START The input
(* ===== verification/RepoTests.v ===== *)
(** * More tests of the repository, replayed on the model

    The tables of labels_test.go, generator_test.go, validation_test.go,
    state_test.go and of TestHTTP in resolver_test.go. *)

From S2P Require Import Prelude GoStrings GoNet Labels State Config Store Generator Dns Exchanger.
From S2P Require Import Resolver Server FakeCluster Dnstest.

#[local] Instance ascii_tables : UnicodeTables := {| unicode_ToLower := λ s, s |}.

(** ** labels_test.go *)

(** A row: a name and the label of it. *)
Definition label_case (f : string → go string) (c : string * string) : bool :=
  match f c.1 with Ret l => bool_decide (l = c.2) | Panic _ => false end.

Example TestRFC952 : forallb (label_case RFC952)
  [("4abc123", "abc123"); ("-4abc123", "abc123");
   ("fd%gsf---gs7-f$gs--d7fddg-123", "fdgsf---gs7-fgs--d7fddg1");
   ("89fdgsf---gs7-fgs--d7fddg-123", "fdgsf---gs7-fgs--d7fddg1");
   ("89fdgsf---gs7-fgs--d7fddg---123", "fdgsf---gs7-fgs--d7fddg1");
   ("89fdgsf---gs7-fgs--d7fddg-", "fdgsf---gs7-fgs--d7fddg");
   ("chronos with a space AND MIXED CASE-2.0.1", "chronoswithaspaceandmixe");
   ("chronos with a space AND----------MIXED--", "chronoswithaspaceandmixe")] = true.
Proof. vm_compute. reflexivity. Qed.

Example TestRFC1123 : forallb (label_case RFC1123)
  [("4abc123", "4abc123"); ("-4abc123", "4abc123");
   ("89fdgsf---gs7-fgs--d7fddg-123", "89fdgsf---gs7-fgs--d7fddg-123");
   ("89fdgsf---gs7-fgs--d7fddg---123", "89fdgsf---gs7-fgs--d7fddg---123");
   ("89fdgsf---gs7-fgs--d7fddg-", "89fdgsf---gs7-fgs--d7fddg");
   ("fd%gsf---gs7-f$gs--d7fddg-123", "fdgsf---gs7-fgs--d7fddg-123");
   ("fd%gsf---gs7-f$gs--d7fddg123456789012345678901234567890123456789-123",
    "fdgsf---gs7-fgs--d7fddg1234567890123456789012345678901234567891");
   ("$$fdgsf---gs7-fgs--d7fddg123456789012345678901234567890123456789-123",
    "fdgsf---gs7-fgs--d7fddg1234567890123456789012345678901234567891");
   ("%%fdgsf---gs7-fgs--d7fddg123456789012345678901234567890123456789---123",
    "fdgsf---gs7-fgs--d7fddg1234567890123456789012345678901234567891");
   ("##fdgsf---gs7-fgs--d7fddg123456789012345678901234567890123456789-",
    "fdgsf---gs7-fgs--d7fddg123456789012345678901234567890123456789")] = true.
Proof. vm_compute. reflexivity. Qed.

Example TestDomainFrag :
  label_case (λ s, DomainFrag s Sep RFC952)
    ("pod_123$abc.marathon-0.6.0-dev.mesos", "pod-123abc.marathon-0.dev.mesos")
  && label_case (λ s, DomainFrag s Sep RFC1123)
    ("pod_123$abc.marathon-0.6.0-dev.mesos", "pod-123abc.marathon-0.6.0-dev.mesos") = true.
Proof. vm_compute. reflexivity. Qed.

(** ** TestMasterRecord (generator_test.go) *)

(** The stores are exactly the expected records. *)
Definition master_case (c : list string * string * list (string * string * rrsKind)) : bool :=
  let '(masters, leader, expect) := c in
  let rg := masterRecord "foo.com" masters leader
    {| As := Some ∅; SRVs := Some ∅; rg_State := State0; SlaveIPs := None; EnumData := [] |} in
  let want k := foldl (λ (r : rrs) '(n, h, k'), if bool_decide (k' = k) then (rrs_add r n h).2 else r)
    ∅ expect in
  bool_decide (As rg = Some (want A)) && bool_decide (SRVs rg = Some (want SRV)).

Definition leader_6 (others : list (string * string * rrsKind)) : list (string * string * rrsKind) :=
  [("leader.foo.com.", "6", A); ("_leader._tcp.foo.com.", "leader.foo.com.:7", SRV);
   ("_leader._udp.foo.com.", "leader.foo.com.:7", SRV); ("master.foo.com.", "6", A)] ++ others.

Definition and_8 : list (string * string * rrsKind) :=
  [("master.foo.com.", "8", A); ("master1.foo.com.", "6", A); ("master0.foo.com.", "8", A)].

Example TestMasterRecord : forallb master_case
  [([], "", []); ([], "@", []); ([], "1@", []); ([], "@2", []); ([], "3@4", []);
   ([], "5@6:7", leader_6 [("master0.foo.com.", "6", A)]);
   (["6:7"], "5@6:7", leader_6 [("master0.foo.com.", "6", A)]);
   (["8:9"], "5@6:7", leader_6 and_8);
   (["8:9"; "8:9"], "5@6:7", leader_6 and_8);
   (["8:9"; "6:7"], "5@6:7", leader_6 and_8);
   (["8:9"; "6:7"; "6:7"], "5@6:7", leader_6 and_8);
   (["8:9"; "6:7"; "bob:0"], "5@6:7",
    leader_6 (and_8 ++ [("master.foo.com.", "bob", A); ("master2.foo.com.", "bob", A)]))] = true.
Proof. vm_compute. reflexivity. Qed.

(** ** validation_test.go *)

Example TestValidateMasters :
  forallb (λ '(ms, valid), Bool.eqb (bool_decide (validateMasters ms = None)) valid)
  [([], true); ([""], false); ([""; ""], false); (["a"], false); (["a:1234"], true);
   (["a"; "b"], false); (["a:1"; "b:1"], true); (["1.2.3.4"], false); (["1.2.3.4:5"], true);
   (["1.2.3.4.5"], false); (["1.2.3.4.5:6"], true); (["1.2.3.4"; "1.2.3.4"], false);
   (["1.2.3.4:1"; "1.2.3.4:1"], false); (["1.2.3.4:1"; "5.6.7.8:1"], true);
   (["[2001:0db8:3c4d:0015:0000:0000:1a2f:1a2b]:1"], true);
   (["[2001:db8:3c4d:15::1a2f:1a2b]:1"], true);
   (["[2001:0db8:3c4d:0015:0000:0000:1a2f:1a2b]:1"; "[2001:db8:3c4d:15::1a2f:1a2b]:1"], false)]
  = true.
Proof. vm_compute. reflexivity. Qed.

(** ** state_test.go *)

Definition quoted (before inside after : string) : list ascii :=
  bytes before ++ ["034"%char] ++ bytes inside ++ ["034"%char] ++ bytes after.

Example TestPID_UnmarshalJSON :
  let want := (Some {| UPID_ID := "slave(1)"; UPID_Host := "127.0.0.1"; UPID_Port := "5051" |}, None) in
  UnmarshalJSON (λ _, None) (quoted "" "slave(1)@127.0.0.1:5051" "") = want
  ∧ UnmarshalJSON (λ _, None) (quoted "  " "slave(1)@127.0.0.1:5051" "  ") = want
  ∧ UnmarshalJSON (λ _, None) (quoted "" "  slave(1)@127.0.0.1:5051  " "") = want.
Proof. vm_compute. done. Qed.

(** ** TestHTTP (resolver_test.go) *)

#[local] Instance some_order : MapOrder.
Proof. refine {| order := λ _ s, elements s |}. done. Defined.

Definition rest_case {A} `{EqDecision A} (f : Resolver → go (A * LogOut)) (want : A) : bool :=
  match TestHandlers.fakeDNS with
  | Ret res => match f res with Ret (got, _) => bool_decide (got = want) | Panic _ => false end
  | Panic _ => false
  end.

Example TestHTTP :
  rest_case (λ res, RestService res TestHandlers.test_config "_leader._tcp.mesos." CurLog)
    [("_leader._tcp.mesos.", "leader.mesos.", "1.2.3.4", "5050")]
  && rest_case (λ res, RestService res TestHandlers.test_config "_myservice._tcp.mesos." CurLog)
    [("", "", "", "")]
  && rest_case (λ res, RestHost res TestHandlers.test_config "leader.mesos" CurLog)
    [("leader.mesos.", "1.2.3.4")] = true.
Proof. vm_compute. reflexivity. Qed.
END The input
Which of the lines in the material carry the string "From"? Pull them out.

From S2P Require Import Prelude GoStrings GoNet Labels State Config Store Generator Dns Exchanger.
From S2P Require Import Resolver Server FakeCluster Dnstest.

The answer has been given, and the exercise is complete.